■ Task instructions
Could you print the entries below exactly, starting at the line that contains "cbn [positions length" and stopping after the last one?

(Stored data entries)
Lemma length_positions j p : length (positions j p) = length (filter (λ b, b ≠ 0) p).
Proof.
  revert j. induction p as [|c p IH]; intros j; [done|]. cbn [positions]. rewrite filter_cons.
  destruct (Z.eqb_spec c 0), (decide (c ≠ 0)); try done; cbn [length]; by rewrite IH.
Qed.
Lemma length_all_positions h : length (all_positions h) = length (filter (λ b, b ≠ 0) (concat h)).
Proof.
  unfold all_positions. induction h as [|p h IH]; [done|]. cbn [map concat].
  by rewrite list.filter_app, !length_app, IH, length_positions.
Qed.
Lemma length_counts k h : length (counts k h) = length h.
Proof. revert k. induction h as [|p h IH]; intros k; [done|]. cbn. by rewrite IH. Qed.

(** Writing one byte over the first zero of the padding. *)
Lemma insert_pad (P : bytes) m (R : bytes) b :
  <[length P := b]> (P ++ replicate (S m) Byte.x00 ++ R) = (P ++ [b]) ++ replicate m Byte.x00 ++ R.
Proof. rewrite <- app_assoc. cbn [app replicate]. by rewrite insert_app_r_alt, Nat.sub_diag by lia. Qed.

Definition position_step (hi : bytes * nat) (jc : nat * Z) : bytes * nat :=
  if jc.2 =? 0 then hi else (<[hi.2 := byte.of_Z (Z.of_nat jc.1)]> hi.1, S hi.2).
Lemma encode_positions_from p j P m R :
  (length (positions j p) ≤ m)%nat →
  fold_left position_step (zip (seq j (length p)) p) (P ++ replicate m Byte.x00 ++ R, length P) =
  ((P ++ map nat_byte (positions j p)) ++ replicate (m - length (positions j p)) Byte.x00 ++ R,
   (length P + length (positions j p))%nat).
Proof.
  revert j P m. induction p as [|c p IH]; intros j P m Hm.
  { cbn [positions map length seq zip fold_left]. by rewrite app_nil_r, Nat.sub_0_r, Nat.add_0_r. }
  cbn [positions length seq zip zip_with fold_left]. unfold position_step at 2. cbn [fst snd].
  cbn [positions] in Hm. destruct (c =? 0); [by apply IH|]. cbn [length] in *. destruct m as [|m]; [lia|].
  rewrite insert_pad. fold (nat_byte j).
  replace (S (length P)) with (length (P ++ [nat_byte j])) by (rewrite length_app; simpl; lia).
  rewrite IH by lia. cbn [map]. rewrite <- !app_assoc, length_app. cbn [app length].
  replace (S m - S (length (positions (S j) p)))%nat with (m - length (positions (S j) p))%nat by lia.
  f_equal. lia.
Qed.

■ Reply to the task
  cbn [positions length seq zip zip_with fold_left]. unfold position_step at 2. cbn [fst snd].
  cbn [positions] in Hm. destruct (c =? 0); [by apply IH|]. cbn [length] in *. destruct m as [|m]; [lia|].
  rewrite insert_pad. fold (nat_byte j).
  replace (S (length P)) with (length (P ++ [nat_byte j])) by (rewrite length_app; simpl; lia).
  rewrite IH by lia. cbn [map]. rewrite <- !app_assoc, length_app. cbn [app length].
  replace (S m - S (length (positions (S j) p)))%nat with (m - length (positions (S j) p))%nat by lia.
  f_equal. lia.
Qed.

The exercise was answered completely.